Unfortunately, these sentiments appear to translate to a tentativeness to act on information even when made aware of it, as if to pretend it doesn’t exist. A Public Health England/Yougov study revealed that 58% of UK young adults would find it difficult to talk to their sexual partner about it if they had an STI. Furthermore, 56% of men and 43% of women report that it would be difficult to talk about STIs with friends. The sum of this dynamic amounts to strong ‘ostriching’ behaviour.

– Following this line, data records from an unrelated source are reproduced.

(** * DoctorAppointmentBackend: the appointment lifecycle of the route handlers

    A shallow embedding of the Express/Mongoose route handlers of
    [routes/doctor.js] (the doctor routes and, after them, the admin routes)
    that create appointments, change their status, sweep the stale ones,
    compute the doctor dashboard and delete users, followed by the properties
    the specification states about them.

    Collections are lists of documents in insertion order, a handler is a
    function from the store to a response and a new store, and the clock and
    the identifier generator of a request are explicit inputs. *)

From Stdlib Require Import ZArith NArith List String Ascii Bool Lia.
From Stdlib Require Import DecimalString Permutation SpecFloat.
Import ListNotations.

Local Open Scope string_scope.
Local Open Scope list_scope.
Local Open Scope Z_scope.

(** ** Values *)

(** A Mongo [ObjectId], as the number it denotes.  Requests carry identifiers
    already cast: a string that is no ObjectId makes Mongoose throw before the
    store is read, which is outside this model. *)
Definition ObjectId := N.
Bind Scope N_scope with ObjectId.

(** A JavaScript [Date]: milliseconds since the epoch. *)
Definition Instant := Z.

(** JavaScript truthiness of a string-valued request field: [undefined]
    ([None]) and the empty string are falsy. *)
Definition truthy (v : option string) : bool :=
  match v with
  | Some s => negb (String.eqb s "")
  | None => false
  end.

(** [v || dflt] on an optional string. *)
Definition orString (v : option string) (dflt : string) : string :=
  match v with
  | Some s => if String.eqb s "" then dflt else s
  | None => dflt
  end.

(** *** Numbers

    A JavaScript Number is an IEEE 754 binary64 value: the executable
    specification of the standard library at precision 53, with the
    infinities at exponent 1024. *)
Definition Number := spec_float.

(** The Number a whole value denotes (the nearest one, ties to even, beyond
    2^53). *)
Definition num (z : Z) : Number := binary_normalize 53 1024 z 0 false.

(** [x * y] and [x + y] on Numbers. *)
Definition jsMul (x y : Number) : Number := SFmul 53 1024 x y.

Definition jsAdd (x y : Number) : Number := SFadd 53 1024 x y.

Arguments num : simpl never.
Arguments jsMul : simpl never.
Arguments jsAdd : simpl never.

Definition isNaN (x : Number) : bool :=
  match x with
  | S754_nan => true
  | _ => false
  end.

(** [n || 0] on an optional number: [undefined], both zeros and [NaN] are
    falsy. *)
Definition orZero (v : option Number) : Number :=
  match v with
  | Some (S754_finite s m e) => S754_finite s m e
  | Some (S754_infinity s) => S754_infinity s
  | Some (S754_zero _) | Some S754_nan | None => num 0
  end.

(** The mantissa [p] shifted left by [k] bits. *)
Definition shlP (p : positive) (k : Z) : positive :=
  match k with
  | Zpos d => Pos.iter xO p d
  | _ => p
  end.

(** [Array.prototype.includes] and Mongo's [$in] on strings. *)
Definition includes (l : list string) (s : string) : bool :=
  existsb (String.eqb s) l.

Arguments includes : simpl never.

(** *** Printing numbers and dates *)

Definition decimal (n : Z) : string :=
  NilZero.string_of_uint (N.to_uint (Z.to_N n)).

(** [String(n)] for a whole number [n] of at most 21 digits. *)
Definition showInt (n : Z) : string :=
  if n <? 0 then String.append "-" (decimal (- n)) else decimal n.

Fixpoint zeros (k : nat) : string :=
  match k with
  | O => ""
  | S k' => String "0" (zeros k')
  end.

(** [String(n).padStart(w, "0")] for a natural [n]. *)
Definition pad (w : nat) (n : Z) : string :=
  let s := decimal n in
  String.append (zeros (w - String.length s)) s.
(** * Duo-EM3: dual-tenant PZEM-004T energy monitor

    A shallow embedding of [src/config.py], [src/pzem_handler.py] and the
    acquisition loop of [src/main.py], followed by the properties of the
    specification that are stated about them.

    Conventions of the embedding.
    - A Python [bytes] object is a [list Z] whose elements lie in [0, 256)
      ([is_bytes]); indexing a [bytes] object yields an [int], as in Python.
    - Python [int] is [Z]; the 16-bit CRC register is a [Z] on which the
      source's bit operations are written with [Z.land], [Z.lxor], [Z.shiftr].
    - Python [float] values (volts, amperes, watts, kWh) are idealised as exact
      rationals [Q]; every comparison and arithmetic operation of the source is
      kept, only the rounding of the machine representation is abstracted.
    - The clock [utime.time()] and the bytes that the UART delivers are inputs
      of the functions that read them. *)

From Stdlib Require Import ZArith QArith Qabs List Bool Lia Lqa.
Import ListNotations.

Open Scope Z_scope.

(** ** config.py *)

Module Config.

Definition ENERGY_RATE_GHS : Q := 1824 # 1000.
Definition SENSOR_READ_INTERVAL : Z := 1.

End Config.

(** ** pzem_handler.py *)

Module Pzem.

(** *** Python helpers used by the handler *)

Definition is_byte (b : Z) : bool := (0 <=? b) && (b <? 256).
Definition is_bytes (data : list Z) : bool := forallb is_byte data.

(** [bytearray(iterable)] raises [ValueError] unless every item is in
    [range(256)]. *)
Definition bytearray (items : list Z) : option (list Z) :=
  if is_bytes items then Some items else None.

(** [seq[i:j]] for [0 <= i <= j]. *)
Definition slice {A} (l : list A) (i j : nat) : list A :=
  firstn (j - i) (skipn i l).

(** [seq[:-k]] and [seq[-k]]. *)
Definition drop_last {A} (l : list A) (k : nat) : list A :=
  firstn (length l - k) l.
Definition from_end (l : list Z) (k : nat) : Z :=
  nth (length l - k) l 0.

(** [struct.unpack('>H', b)[0]]: exactly two bytes, big-endian; anything
    else raises [struct.error]. *)
Definition unpack_H (b : list Z) : option Z :=
  match b with
  | [hi; lo] => Some (hi * 256 + lo)
  | _ => None
  end.

Definition Qlt_bool (a b : Q) : bool := negb (Qle_bool b a).

(** Python's two-argument [max] and [min] return the first argument unless
    the second is strictly better. *)
Definition py_max (a b : Q) : Q := if Qlt_bool a b then b else a.
Definition py_min (a b : Q) : Q := if Qlt_bool b a then b else a.

(** *** crc16_modbus *)

(** One pass of the inner [for _ in range(8)] loop. *)
Definition crc_shift (crc : Z) : Z :=
  if negb (Z.land crc 0x0001 =? 0)
  then Z.lxor (Z.shiftr crc 1) 0xA001
  else Z.shiftr crc 1.

(** One pass of the outer [for byte in data] loop. *)
Definition crc_feed (crc byte : Z) : Z :=
  Nat.iter 8 crc_shift (Z.lxor crc byte).
(** [status || "—"] *)
Definition statusText (s : SessionState) : jsstring :=
  if truthy (status s) then status s else js "—".

(** The [href] of the transaction link, rendered only for a non-empty
    hash, and of the address link, likewise. *)
Definition txLink (s : SessionState) : option jsstring :=
  if truthy (txHash s)
  then Some (explorerBase s ++ js "/tx/" ++ txHash s)
  else None.

Definition addressLink (s : SessionState) : option jsstring :=
  if truthy (contractAddress s)
  then Some (explorerBase s ++ js "/address/" ++ contractAddress s)
  else None.

(** Requests that submit a transaction, and requests that wait for one. *)
Definition is_sendTransaction (q : request) : bool :=
  match q with sendTransaction _ => true | _ => false end.

Definition is_wait (q : request) : bool :=
  match q with wait _ => true | _ => false end.

(** A wallet that grants the network and has no account to give. *)
Definition world_no_account : world :=
  {| ethereum := true;
     respond := fun _ r =>
       match r with
       | eth_requestAccounts => Resolved []
       | q => Resolved (granted q)
       end |}.

(** The user dismisses the account, signer or signature prompt. *)
Definition world_refusing (refused : request -> bool) : world :=
  wallet (fun _ r =>
            if refused r
            then Some (provider_error 4001 "User rejected the request.")
            else None).

Definition is_requestAccounts (q : request) : bool :=
  match q with eth_requestAccounts => true | _ => false end.

Definition is_getSigner (q : request) : bool :=
  match q with getSigner => true | _ => false end.

(** A session whose payload was pasted with a leading space. *)
Definition session_spaced_payload : SessionState :=
  {| account := None; status := []; bytecode := js " 0x6000"; txHash := [];
     contractAddress := []; currentChainId := None; target := sepolia |}.

(** The transaction is mined without creating a contract. *)
Definition world_no_contract : world :=
  {| ethereum := true;
     respond := fun _ r =>
       match r with
       | wait _ => Resolved (Some {| receipt_address := None |})
       | q => Resolved (granted q)
       end |}.
(* ===================================================================== *)
(* Duplicate Files Finder: a shallow embedding of                         *)
(* duplicate_files_finder.py and the properties of its two strategies.    *)
(* ===================================================================== *)

From Stdlib Require Import ZArith Strings.Byte Ascii String.
From stdpp Require Import base decidable option list strings.
From Equations Require Import Equations.

Local Open Scope Z_scope.
Local Open Scope list_scope.

(* --------------------------------------------------------------------- *)
(* Python values used by the script                                       *)
(* --------------------------------------------------------------------- *)

(** A path name is a Python [str]. *)
Abbreviation path := string.

(** File contents are Python [bytes]. *)
Abbreviation bytes := (list byte).

#[global] Instance byte_eq_decision : EqDecision byte := Byte.byte_eq_dec.

(** The only exception the script handles or lets escape is [OSError]. *)
Inductive exn : Type := OSError.

(** A call either returns a value or raises. *)
Inductive result (A : Type) : Type :=
| Ok (a : A)
| Raise (e : exn).
Arguments Ok {A} a.
Arguments Raise {A} e.

#[global] Instance exn_eq_decision : EqDecision exn.
Proof. solve_decision. Defined.

#[global] Instance result_eq_decision {A} `{EqDecision A} : EqDecision (result A).
Proof. solve_decision. Defined.
(** What the WebVTT parser hands back: cues to its success callback or
    an error to its error callback. *)
Inductive ParseResult :=
| ParseCues (cues : list Cue)
| ParseError (e : string).

(** *** Field assignments *)

Definition set_textTracks (v : list TrackRef) (t : TimelineController) :=
  mkTimelineController (_config t) (_enabled t) v (_tracks t)
    (_unparsedVttFrags t) (_initPTS t) (_cueRanges t) (_cea608Parser t)
    (_media t) (_lastSn t) (_prevCC t) (_vttCCs t)
    (this_textTrack1 t) (this_textTrack2 t) (_textTrack1 t) (_textTrack2 t).

Definition set_tracks (v : list ManifestTrack) (t : TimelineController) :=
  mkTimelineController (_config t) (_enabled t) (_textTracks t) v
    (_unparsedVttFrags t) (_initPTS t) (_cueRanges t) (_cea608Parser t)
    (_media t) (_lastSn t) (_prevCC t) (_vttCCs t)
    (this_textTrack1 t) (this_textTrack2 t) (_textTrack1 t) (_textTrack2 t).

Definition set_unparsedVttFrags (v : list FragLoadedData) (t : TimelineController) :=
  mkTimelineController (_config t) (_enabled t) (_textTracks t) (_tracks t)
    v (_initPTS t) (_cueRanges t) (_cea608Parser t)
    (_media t) (_lastSn t) (_prevCC t) (_vttCCs t)
    (this_textTrack1 t) (this_textTrack2 t) (_textTrack1 t) (_textTrack2 t).

Definition set_initPTS (v : option Z) (t : TimelineController) :=
  mkTimelineController (_config t) (_enabled t) (_textTracks t) (_tracks t)
    (_unparsedVttFrags t) v (_cueRanges t) (_cea608Parser t)
    (_media t) (_lastSn t) (_prevCC t) (_vttCCs t)
    (this_textTrack1 t) (this_textTrack2 t) (_textTrack1 t) (_textTrack2 t).

Definition set_cueRanges (v : list CueRange) (t : TimelineController) :=
  mkTimelineController (_config t) (_enabled t) (_textTracks t) (_tracks t)
    (_unparsedVttFrags t) (_initPTS t) v (_cea608Parser t)
    (_media t) (_lastSn t) (_prevCC t) (_vttCCs t)
    (this_textTrack1 t) (this_textTrack2 t) (_textTrack1 t) (_textTrack2 t).

Definition set_media (v : option MediaRef) (t : TimelineController) :=
  mkTimelineController (_config t) (_enabled t) (_textTracks t) (_tracks t)
    (_unparsedVttFrags t) (_initPTS t) (_cueRanges t) (_cea608Parser t)
    v (_lastSn t) (_prevCC t) (_vttCCs t)
    (this_textTrack1 t) (this_textTrack2 t) (_textTrack1 t) (_textTrack2 t).

Definition set_lastSn (v : option Z) (t : TimelineController) :=
  mkTimelineController (_config t) (_enabled t) (_textTracks t) (_tracks t)
    (_unparsedVttFrags t) (_initPTS t) (_cueRanges t) (_cea608Parser t)
    (_media t) v (_prevCC t) (_vttCCs t)
    (this_textTrack1 t) (this_textTrack2 t) (_textTrack1 t) (_textTrack2 t).

Definition set_prevCC (v : option Z) (t : TimelineController) :=
  mkTimelineController (_config t) (_enabled t) (_textTracks t) (_tracks t)
    (_unparsedVttFrags t) (_initPTS t) (_cueRanges t) (_cea608Parser t)
    (_media t) (_lastSn t) v (_vttCCs t)
    (this_textTrack1 t) (this_textTrack2 t) (_textTrack1 t) (_textTrack2 t).

Definition set_vttCCs (v : option VttCCs) (t : TimelineController) :=
  mkTimelineController (_config t) (_enabled t) (_textTracks t) (_tracks t)
    (_unparsedVttFrags t) (_initPTS t) (_cueRanges t) (_cea608Parser t)
    (_media t) (_lastSn t) (_prevCC t) v
    (this_textTrack1 t) (this_textTrack2 t) (_textTrack1 t) (_textTrack2 t).

Definition set_cues (v : list Cue) (t : TextTrack) : TextTrack :=
  mkTextTrack (kind t) (label t) (language t) (mode t) v
    (tt_textTrack1 t) (tt_textTrack2 t).

Definition set_mode (v : string) (t : TextTrack) : TextTrack :=
  mkTextTrack (kind t) (label t) (language t) v (cues t)
    (tt_textTrack1 t) (tt_textTrack2 t).

(** ** The monad of the handlers *)

Definition M (A : Type) : Type := Sys → option A * Sys.

Definition ret {A} (a : A) : M A := λ s, (Some a, s).

Definition bind {A B} (m : M A) (k : A → M B) : M B :=
  λ s, match m s with
       | (Some a, s') => k a s'
       | (None, s') => (None, s')
       end.

(** A [TypeError]: the handler stops, the state stays as it is. *)
Definition throw {A} : M A := λ s, (None, s).

Notation "'do' x <- m ; k" := (bind m (λ x, k))
  (at level 20, x name, m at level 100, k at level 200, only parsing).
Notation "m ;; k" := (bind m (λ _, k))
  (at level 100, k at level 200, only parsing, right associativity).

Definition get_this : M TimelineController := λ s, (Some (this s), s).
Definition get_world : M World := λ s, (Some (world s), s).

Definition modify_this (f : TimelineController → TimelineController) : M unit :=
  λ s, (Some tt, mkSys (f (this s)) (world s) (trace s)).

Definition modify_world (f : World → World) : M unit :=
  λ s, (Some tt, mkSys (this s) (f (world s)) (trace s)).

Definition emit (e : Effect) : M unit :=
  λ s, (Some tt, mkSys (this s) (world s) (trace s ++ [e])).

(** [l.forEach(f)], and [l.forEach((x, index) => f index x)] with the
    index starting at [i]. *)
Fixpoint forEach {A} (l : list A) (f : A → M unit) : M unit :=
  match l with
  | [] => ret tt
  | x :: l' => f x ;; forEach l' f
  end.

Fixpoint forEach_from {A} (i : nat) (l : list A) (f : nat → A → M unit) : M unit :=
  match l with
  | [] => ret tt
  | x :: l' => f i x ;; forEach_from (S i) l' f
  end.

(** ** The functions of the file *)

Local Open Scope Q_scope.

Definition Qlt_bool (x y : Q) : bool := negb (Qle_bool y x).

(** [while (track.cues.length > 0) track.removeCue(track.cues[0])]. *)
Fixpoint removeCues_loop (cs : list Cue) : list Cue :=
  match cs with
  | [] => []
  | _ :: rest => removeCues_loop rest
  end.

Definition clearCurrentCues (track : option TrackRef) : M unit :=
  match track with
  | Some r =>
      modify_world (λ w,
        mkWorld (alter (λ t, set_cues (removeCues_loop (cues t)) t) r (w_tracks w))
                (w_media w))
  | None => ret tt
  end.

Definition reuseVttTextTrack (inUseTrack : TextTrack) (manifestTrack : ManifestTrack) : bool :=
  String.eqb (label inUseTrack) (name manifestTrack)
  && negb (tt_textTrack1 inUseTrack || tt_textTrack2 inUseTrack).

Definition intersection (x1 x2 y1 y2 : Q) : Q :=
  Qmin x2 y2 - Qmax x1 y1.

Definition new_TimelineController (config : Config) : TimelineController :=
  {| _config := config;
     _enabled := true;
     _textTracks := [];
     _tracks := [];
     _unparsedVttFrags := [];
     _initPTS := None;
     _cueRanges := [];
     _cea608Parser := enableCEA708Captions config;
     _media := None;
     _lastSn := None;
     _prevCC := None;
     _vttCCs := None;
     this_textTrack1 := None;
     this_textTrack2 := None;
     _textTrack1 := None;
     _textTrack2 := None |}.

The costs of this information avoidance are borne not only by the individuals who neglect knowledge about their own health status, but by external parties including their sexual partners, overall community sexual health, and added cost to the healthcare system. Furthermore, data evidence in the UK suggests that LGBTQ+ groups, certain ethnic minority communities, and those in socioeconomically deprived areas would be most impacted by increased STI transmission. In effect, these blameless groups are most vulnerable to being ‘mooned’ by the information avoidance of others.

 

Genetically Inherited Diseases

Genetically inherited diseases often require a more proactive means of information-seeking to obtain relevant health related indications via genetic testing. However, people are found to be even stronger information avoiders, with weaker intentions to learn about their own test results, when diseases are perceived to be unpreventable. While there is not necessarily any moral obligation to voluntarily pursue genetic testing, this heightened degree of avoidance may present a barrier to learning about critical genetic predispositions. This can arguably result in the mooning effect when considering potential secondary impacts on next generations.

Information provided by genetic testing can deliver a multitude of benefits for an individual’s children and future generations. This includes receiving accurate diagnoses and suitable therapies, advanced monitoring and early intervention, and benefits to family planning. Avoidance of this type of information could lead to a generational information insufficiency that accelerates sub-optimal health outcomes.

 

COVID-19 testing

“When you do testing to that extent, you are going to find more people, you will find more cases. So I said slow the testing down.”

This quote from Donald Trump about reducing COVID-19 testing unwittingly epitomized ‘ostriching’ behaviour on a presidential scale. Given that the United States has passed one million total COVID-19 deaths, it is clear that averting his eyes did not make the problem go away. With this national strategy of information avoidance, it’s evident the former president was, in essence, mooning the American people at large.

 

Second-hand smoke

The risks of smoking are also well established, however passive smoking (second-hand smoke) remains a significant health hazard, especially to children. To mitigate second-hand smoke, the NHS recommends to always smoke outside, to ask visitors to smoke outside, and never to smoke in the car or allow anyone else to. However, due to those who are wilfully ignorant to such impacts, approximately 2 million children in the UK are exposed to the effects of second hand-smoke in the home. By avoiding or disregarding information about recommendations on passive and in-home smoking, external parties, particularly children, are exposed to significantly increased health risks.

In conclusion, the mooning effect exists all around us. In some capacity, someone is likely to be inadvertently mooning you right now – and probably, you are doing the same to someone else. By reframing the ostrich effect to include a more complete picture of information avoidance, the mooning effect could illuminate its holistic impacts and trigger a sense of altruistic duty in information-seeking. Therefore, in future renderings of the ostrich effect, it’s important to try not to avoid the uncomfortable sight of the ostrich’s elevated behind by focusing only on its head in the sand, and instead pause to consider the wider, unintended impacts this behaviour may have.